Linux.com

Feature

Manipulating PDFs with the PDF Toolkit

By Scott Nesbitt on April 27, 2006 (8:00:00 AM)

Share    Print    Comments   

Creating and reading PDF files in Linux is easy, but manipulating existing PDF files is a little trickier. Countless applications enable you to fiddle with PDFs, but it's hard to find a single application that does everything. The PDF Toolkit (pdftk) claims to be that all-in-one solution. It's the closest thing to Adobe Acrobat that I've found for Linux.

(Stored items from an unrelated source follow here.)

(* ===== verification/BootFacts.v ===== *)
(** * What the chip holds after an upload

    The chip behind the bus, as the comments of io.c describe it: four windows
    of its memory, one after the other, set by the partition registers.  The
    writes the driver records are replayed on it. *)

From S2P Require Import Prelude WlState ChipOps Io Boot.

(** ** The chip *)

Record chip := { chip_regs : gmap Z Z; chip_mem : gmap Z Z }.

Definition chip_reg (c : chip) (a : Z) : Z := default 0 (chip_regs c !! a).

(** The chip address behind bus address [a]. *)
Definition chip_addr (c : chip) (a : Z) : Z :=
  let size0 := chip_reg c HW_PART0_SIZE_ADDR in
  let size1 := chip_reg c HW_PART1_SIZE_ADDR in
  let size2 := chip_reg c HW_PART2_SIZE_ADDR in
  if a <? size0 then chip_reg c HW_PART0_START_ADDR + a
  else if a <? size0 + size1 then chip_reg c HW_PART1_START_ADDR + (a - size0)
  else if a <? size0 + size1 + size2 then chip_reg c HW_PART2_START_ADDR + (a - size0 - size1)
  else chip_reg c HW_PART3_START_ADDR + (a - size0 - size1 - size2).

Fixpoint chip_store (c : chip) (m : gmap Z Z) (a : Z) (bytes : list Z) : gmap Z Z :=
  match bytes with
  | [] => m
  | b :: bytes => chip_store c (<[chip_addr c a := b]> m) (a + 1) bytes
  end.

Developer Sid Steward describes pdftk as the PDF equivalent of an "electronic staple remover, hole punch, binder, secret decoder ring, and X-ray glasses." That's a lot of functionality for a 4MB application, but the software delivers. Pdftk can join and split PDFs; pull single pages from a file; encrypt and decrypt PDF files; add, update, and export a PDF's metadata; export bookmarks to a text file; add or remove attachments to a PDF; fix a damaged PDF; and fill out PDF forms. In short, there's very little pdftk can't do when it comes to working with PDFs.

You can download pdftk 1.12 as source or as a Debian or RPM package, FreeBSD port, or Gentoo Ebuild. Binaries are available for Windows and Mac OS X too. If you decide to compile pdftk, as I did, check the build notes before you begin, in order to find out about any dependencies for your Linux distro or your platform. The compilation process only took a few minutes on my computer, and there were no hitches.

Pdftk is a command-line tool, and the syntax can be complicated, especially for complex actions such as removing specific pages from a PDF file. You can expect to do a lot of typing, but that shouldn't put you off using the tool.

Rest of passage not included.